** ASSIGNED TASK **
List each line of the data that holds the string "None", please.

** Saved data entries **

(* ===== verification/Spinlock.v ===== *)
(** * spinlock.c: spin locks between CPUs

    pushcli, popcli, holding and getcallerpcs are functions on the state of one CPU.
    acquire and release are cut into their atomic accesses to the lock, so that the
    CPUs interleave at any of them: the module proves mutual exclusion and that the
    test holding() is exact, which is what the other components use acquire and
    release for. *)

From stdpp Require Import base list strings relations.
From Stdlib Require Import ZArith Lia.
From S2P Require Import Prelude Params Cstring.

(** ** Interrupt nesting *)

(** The part of struct cpu the locks use, and the interrupt flag of eflags. *)
Record cpu : Type := Cpu { ncli : Z; intena : bool; iflag : bool }.

Definition pushcli (c : cpu) : cpu :=
  Cpu (ncli c + 1) (if ncli c =? 0 then iflag c else intena c) false.

(** [inr] is a panic. *)
Definition popcli (c : cpu) : cpu + string :=
  if iflag c then inr "popcli - interruptible"%string
  else
    let n := ncli c - 1 in
    if n <? 0 then inr "popcli"%string
    else inl (Cpu n (intena c) ((n =? 0) && intena c)).

(** ** The call stack *)

(** The loop of getcallerpcs: the saved return addresses, [n] entries left. *)
Fixpoint callerpcs_loop (n : nat) (m : mem) (ebp : Z) : list Z :=
  match n with
  | O => []
  | S n' =>
    if (ebp =? 0) || (ebp <? KERNBASE) || (ebp =? 0xffffffff) then replicate n 0
    else load32 m (u32 (ebp + 4)) :: callerpcs_loop n' m (load32 m ebp)
  end.

Definition getcallerpcs (m : mem) (v : Z) : list Z := callerpcs_loop 10 m (u32 (v - 8)).

(** ** The lock *)

Record spinlock : Type := Spinlock { locked : Z; lcpu : option nat }.

Definition initlock : spinlock := Spinlock 0 None.

(** holding(lk), on CPU [me]. *)
Definition holding (me : nat) (l : spinlock) : bool :=
  negb (locked l =? 0) && bool_decide (lcpu l = Some me).

(** xchg(&lk->locked, v): the old value and the lock. *)
Definition xchg (v : Z) (l : spinlock) : Z * spinlock := (locked l, Spinlock v (lcpu l)).

(** Where a CPU is in its use of the lock: outside; spinning in acquire; past the xchg but
    not yet recorded in lk->cpu; inside; in release, with lk->cpu cleared. *)
Inductive place : Type := Outside | Spinning | Entering | Inside | Leaving.

Record machine : Type := Machine { lk : spinlock; places : nat → place; crashed : bool }.

Definition at_place (i : nat) (p : place) (f : nat → place) : nat → place :=
  λ j, if decide (j = i) then p else f j.

(** One atomic step of CPU [i]. *)
Inductive lstep : machine → machine → Prop :=
| acq_begin i m :                   (* pushcli(); if(holding(lk)) panic *)
    places m i = Outside ∨ places m i = Inside →
    lstep m (if holding i (lk m) then Machine (lk m) (places m) true
             else Machine (lk m) (at_place i Spinning (places m)) (crashed m))
| acq_xchg i m old l' :             (* one round of while(xchg(&lk->locked, 1) != 0) *)
    places m i = Spinning → xchg 1 (lk m) = (old, l') →
    lstep m (Machine l' (if old =? 0 then at_place i Entering (places m) else places m) (crashed m))
| acq_cpu i m :                     (* lk->cpu = cpu *)
    places m i = Entering →
    lstep m (Machine (Spinlock (locked (lk m)) (Some i)) (at_place i Inside (places m)) (crashed m))
| rel_cpu i m :                     (* if(!holding(lk)) panic; lk->cpu = 0 *)
    places m i = Outside ∨ places m i = Inside →
    lstep m (if holding i (lk m)
             then Machine (Spinlock (locked (lk m)) None) (at_place i Leaving (places m)) (crashed m)
             else Machine (lk m) (places m) true)
| rel_xchg i m old l' :             (* xchg(&lk->locked, 0) *)
    places m i = Leaving → xchg 0 (lk m) = (old, l') →
    lstep m (Machine l' (at_place i Outside (places m)) (crashed m)).

(** ** Interrupt nesting is balanced *)

(** Interrupts are off while a lock is held. *)
Definition cli_ok (c : cpu) : Prop := 0 ≤ ncli c ∧ (0 < ncli c → iflag c = false).

(** A sequence of pushcli (true) and popcli (false). *)
Fixpoint run_cli (ops : list bool) (c : cpu) : cpu + string :=
  match ops with
  | [] => inl c
  | true :: ops => run_cli ops (pushcli c)
  | false :: ops => match popcli c with inl c => run_cli ops c | inr msg => inr msg end
  end.

(** Every popcli matches an earlier pushcli; [d] are open. *)
Fixpoint balanced (d : nat) (ops : list bool) : bool :=
  match ops with
  | [] => (d =? 0)%nat
  | true :: ops => balanced (S d) ops
  | false :: ops => match d with O => false | S d => balanced d ops end
  end.

Lemma run_cli_inner ops : ∀ d c, balanced d ops = true → iflag c = false →
  Z.of_nat d < ncli c → run_cli ops c = inl (Cpu (ncli c - Z.of_nat d) (intena c) false).
Proof.
  induction ops as [|[] ops IH]; intros d c Hb Hi Hd; simpl in *.
  - apply Nat.eqb_eq in Hb as ->. rewrite Z.sub_0_r. destruct c. simpl in *. by subst.
  - rewrite (IH (S d)); unfold pushcli; cbn [ncli iflag intena]; [|done|done|lia].
    destruct (Z.eqb_spec (ncli c) 0); [lia|]. do 2 f_equal. lia.
  - destruct d as [|d]; [done|]. unfold popcli. rewrite Hi.
    destruct (Z.ltb_spec (ncli c - 1) 0); [lia|]. destruct (Z.eqb_spec (ncli c - 1) 0); [lia|].
    cbn [andb]. rewrite (IH d); cbn [ncli iflag intena]; [|done|done|lia]. do 2 f_equal. lia.
Qed.

Lemma run_cli_outer ops : ∀ d c b, balanced d ops = true → ncli c = Z.of_nat d →
  (0 < ncli c → iflag c = false ∧ intena c = b) → (ncli c = 0 → iflag c = b) →
  ∃ e, run_cli ops c = inl (Cpu 0 e b).
Proof.
  induction ops as [|[] ops IH]; intros d c b Hb Hd Hin Hout; simpl in *.
  - apply Nat.eqb_eq in Hb as ->. exists (intena c). rewrite <- (Hout Hd). destruct c. simpl in *. by subst.
  - apply (IH (S d)); unfold pushcli; cbn [ncli iflag intena]; [done|lia| |lia].
    intros _. split; [done|]. destruct (Z.eqb_spec (ncli c) 0) as [E|E]; [by apply Hout|apply Hin; lia].
  - destruct d as [|d]; [done|]. destruct (Hin ltac:(lia)) as [Hi He]. unfold popcli. rewrite Hi.
    destruct (Z.ltb_spec (ncli c - 1) 0); [lia|].
    apply (IH d); cbn [ncli iflag intena]; [done|lia| |].
    + intros Hp. destruct (Z.eqb_spec (ncli c - 1) 0); [lia|done].
    + intros ->. by rewrite He.
Qed.

(** Pushcli and popcli match.  Any properly nested sequence of them runs without
    a panic, and gives back the interrupt flag it began with, nested in other locks or
    not; in between, inside a lock, interrupts are off. *)
Theorem pushcli_popcli_balanced (ops : list bool) (c : cpu) :
  balanced 0 ops = true → cli_ok c →
  ∃ e, run_cli ops c = inl (Cpu (ncli c) e (iflag c)) ∧ (0 < ncli c → e = intena c).
Proof.
  intros Hb (Hn & Hi). destruct (Z.lt_ge_cases 0 (ncli c)) as [Hp|Hz].
  - exists (intena c). rewrite (run_cli_inner ops 0) by (auto; lia). rewrite Z.sub_0_r, (Hi Hp). done.
  - assert (Hc : ncli c = 0) by lia. rewrite Hc.
    destruct (run_cli_outer ops 0 c (iflag c) Hb) as (e & He); try done; try lia.
    exists e. split; [done|lia].
Qed.

Lemma pushcli_popcli_balanced_witness :
  ∃ e, run_cli [true; true; false; true; false; false] (Cpu 0 false true) = inl (Cpu 0 e true) ∧
       (0 < 0 → e = false).
Proof.
  apply (pushcli_popcli_balanced [true; true; false; true; false; false] (Cpu 0 false true)); [done|].
  split; simpl; lia.
Defined.

(** ** Mutual exclusion *)

Definition owner (p : place) : Prop := p = Entering ∨ p = Inside ∨ p = Leaving.

(** The lock word is 1 exactly while some CPU owns the lock, at most one does, and
    lk->cpu names it exactly while it is inside. *)
Record lock_inv (m : machine) : Prop := LockInv {
  inv_word : locked (lk m) = 0 ∨ locked (lk m) = 1;
  inv_free : locked (lk m) = 0 → ∀ i, ¬ owner (places m i);
  inv_taken : locked (lk m) = 1 → ∃ i, owner (places m i);
  inv_one : ∀ i j, owner (places m i) → owner (places m j) → i = j;
  inv_cpu : ∀ i, lcpu (lk m) = Some i ↔ places m i = Inside
}.

#[global] Instance place_eq_dec : EqDecision place.
Proof. solve_decision. Defined.

Lemma at_place_eq i p f : at_place i p f i = p.
Proof. unfold at_place. by rewrite decide_True. Qed.

Lemma at_place_ne i j p f : j ≠ i → at_place i p f j = f j.
Proof. intros. unfold at_place. by rewrite decide_False. Qed.

(** [at_cases j i] splits on whether CPU [j] is the one that moved. *)
Ltac at_cases j i :=
  destruct (decide (j = i)) as [->|?];
  [rewrite ?at_place_eq in *|rewrite ?(at_place_ne i j) in * by done].

Lemma holding_inside m i : lock_inv m → holding i (lk m) = bool_decide (places m i = Inside).
Proof.
  intros H. unfold holding. destruct (decide (places m i = Inside)) as [E|E].
  - rewrite (bool_decide_eq_true_2 _ E), bool_decide_eq_true_2 by (by apply (inv_cpu m H)).
    destruct (inv_word m H) as [W|W]; rewrite W; [|done].
    exfalso. apply (inv_free m H W i). unfold owner. auto.
  - rewrite (bool_decide_eq_false_2 _ E), bool_decide_eq_false_2; [by rewrite andb_false_r|].
    by rewrite (inv_cpu m H i).
Qed.

(** A CPU that owned nothing and still owns nothing moves. *)
Lemma lock_inv_move m i p b : lock_inv m → ¬ owner (places m i) → ¬ owner p →
  lock_inv (Machine (lk m) (at_place i p (places m)) b).
Proof.
  intros [H1 H2 H3 H4 H5] Hi Hp. split; cbn [lk places]; try done.
  - intros W j. at_cases j i; [done|]. by apply H2.
  - intros W. destruct (H3 W) as (j & Hj). exists j. at_cases j i; done.
  - intros j1 j2. at_cases j1 i; at_cases j2 i; try done. apply H4.
  - intros j. rewrite H5. at_cases j i; [|done].
    split; intros E; exfalso; [apply Hi|apply Hp]; rewrite E; unfold owner; auto.
Qed.

(** The owner [i] moves on; lk->cpu names it exactly if it is inside then. *)
Lemma lock_inv_own m i p c b : lock_inv m → owner (places m i) → owner p →
  (c = if decide (p = Inside) then Some i else None) →
  lock_inv (Machine (Spinlock (locked (lk m)) c) (at_place i p (places m)) b).
Proof.
  intros [H1 H2 H3 H4 H5] Hi Hp ->. split; cbn [lk places locked lcpu]; try done.
  - intros W. by apply H2 in Hi.
  - intros W. exists i. by rewrite at_place_eq.
  - intros j1 j2. at_cases j1 i; at_cases j2 i; try done; intros A B.
    + by rewrite (H4 i j2).
    + by rewrite (H4 i j1).
    + by apply H4.
  - intros j. at_cases j i.
    + destruct (decide (p = Inside)); naive_solver.
    + split; [destruct (decide (p = Inside)); congruence|]. intros E. exfalso. apply n.
      apply H4; [rewrite E; unfold owner; auto|done].
Qed.

Lemma lstep_inv m m' : lstep m m' → lock_inv m → lock_inv m'.
Proof.
  intros Hst H. destruct Hst as [i m Hi|i m old l' Hi Hx|i m Hi|i m Hi|i m old l' Hi Hx].
  - rewrite (holding_inside m i H). destruct (bool_decide_reflect (places m i = Inside)) as [E|E].
    + destruct H. by split.
    + destruct Hi as [Hi|Hi]; [|done].
      apply lock_inv_move; [done| |]; unfold owner; rewrite ?Hi; naive_solver.
  - injection Hx as <- <-. destruct (inv_word m H) as [W|W]; rewrite W; cbn [Z.eqb].
    + destruct H as [H1 H2 H3 H4 H5]. split; cbn [lk places locked lcpu]; [by right|done| | |].
      * intros _. exists i. rewrite at_place_eq. unfold owner. auto.
      * intros j1 j2. at_cases j1 i; at_cases j2 i; try done; intros A B.
        -- by apply H2 in B.
        -- by apply H2 in A.
        -- by apply H2 in A.
      * intros j. rewrite H5. at_cases j i; [|done]. rewrite Hi. done.
    + destruct H as [H1 H2 H3 H4 H5]. split; cbn [lk places locked lcpu]; auto. done.
  - apply lock_inv_own; [done| | |by rewrite decide_True]; rewrite ?Hi; unfold owner; auto.
  - rewrite (holding_inside m i H). destruct (bool_decide_reflect (places m i = Inside)) as [E|E].
    + apply lock_inv_own; [done| | |by rewrite decide_False]; rewrite ?E; unfold owner; auto.
    + destruct H. by split.
  - injection Hx as <- <-. destruct H as [H1 H2 H3 H4 H5].
    assert (Ho : owner (places m i)) by (rewrite Hi; unfold owner; auto).
    split; cbn [lk places locked lcpu]; [by left| |done| |].
    + intros _ j. at_cases j i; [unfold owner; naive_solver|]. intros Hj. by specialize (H4 j i Hj Ho).
    + intros j1 j2 A B. at_cases j1 i; [by destruct A as [?|[?|?]]|].
      at_cases j2 i; [by destruct B as [?|[?|?]]|]. by apply H4.
    + intros j. rewrite H5. at_cases j i; [|done]. rewrite Hi. done.
Qed.

Definition start : machine := Machine initlock (λ _, Outside) false.

(** C20: The spin lock excludes.  However the CPUs interleave the atomic accesses of
    acquire and release, at most one of them is between the two, and on each CPU
    holding() is true exactly when this CPU is: acquire panics exactly on a lock the CPU
    already holds, release exactly on one it does not hold. *)
Theorem spinlock_mutual_exclusion (m : machine) :
  rtc lstep start m →
  (∀ i j, places m i = Inside → places m j = Inside → i = j) ∧
  ∀ i, holding i (lk m) = bool_decide (places m i = Inside).
Proof.
  intros Hr. assert (H : lock_inv m).
  { assert (H0 : lock_inv start).
    { split; cbn; try by left. all: try done. all: intros; unfold owner in *; naive_solver. }
    induction Hr as [|m1 m2 m3 Hs _ IH]; [done|]. apply IH. by apply (lstep_inv m1). }
  split; [|intros i; by apply holding_inside].
  intros i j Hi Hj. apply (inv_one m H); [rewrite Hi|rewrite Hj]; unfold owner; auto.
Qed.

Lemma spinlock_mutual_exclusion_witness :
  let m := Machine (Spinlock 1 (Some 1%nat)) (at_place 1 Inside (at_place 1 Entering
             (at_place 0 Spinning (at_place 1 Spinning (λ _, Outside))))) false in
  (∀ i j, places m i = Inside → places m j = Inside → i = j) ∧
  ∀ i, holding i (lk m) = bool_decide (places m i = Inside).
Proof.
  apply spinlock_mutual_exclusion.
  eapply rtc_l; [apply (acq_begin 1); by left|]. eapply rtc_l; [apply (acq_begin 0); by left|].
  eapply rtc_l; [apply (acq_xchg 1 _ 0 (Spinlock 1 None)); done|].
  eapply rtc_l; [apply (acq_cpu 1); done|]. apply rtc_refl.
Defined.

(** ** The call stack *)

(** Getcallerpcs fills its ten entries: the return addresses found by following
    saved frame pointers as long as these point into the kernel, then zeros. *)
Theorem getcallerpcs_prefix (m : mem) (v : Z) :
  ∃ n frames, (n ≤ 10)%nat ∧ length frames = n ∧
    getcallerpcs m v = map (λ f, load32 m (u32 (f + 4))) frames ++ replicate (10 - n) 0 ∧
    (∀ f, frames !! 0%nat = Some f → f = u32 (v - 8)) ∧
    (∀ i f g, frames !! i = Some f → frames !! S i = Some g → g = load32 m f) ∧
    Forall (λ f, KERNBASE ≤ f ∧ f ≠ 0xffffffff) frames.
Proof.
  unfold getcallerpcs. generalize (u32 (v - 8)) as ebp. generalize 10%nat as c.
  induction c as [|c IH]; intros ebp; cbn [callerpcs_loop].
  { exists 0%nat, []. by repeat split. }
  destruct ((ebp =? 0) || (ebp <? KERNBASE) || (ebp =? 0xffffffff)) eqn:E.
  - exists 0%nat, []. repeat split; (done || lia || constructor).
  - rewrite !orb_false_iff, Z.ltb_ge, !Z.eqb_neq in E. destruct E as [[_ Hk] Hf].
    destruct (IH (load32 m ebp)) as (n & fr & Hn & Hl & Heq & Hh & Hc & Hall).
    exists (S n), (ebp :: fr). split_and!; [lia|simpl; lia|by rewrite Heq|naive_solver| |by constructor].
    intros [|i] f g Hi Hg; simpl in *; [|by eapply Hc].
    injection Hi as <-. by apply Hh.
Qed.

** COMPLETED TASK **
Definition initlock : spinlock := Spinlock 0 None.
             then Machine (Spinlock (locked (lk m)) None) (at_place i Leaving (places m)) (crashed m)
  (c = if decide (p = Inside) then Some i else None) →
  eapply rtc_l; [apply (acq_xchg 1 _ 0 (Spinlock 1 None)); done|].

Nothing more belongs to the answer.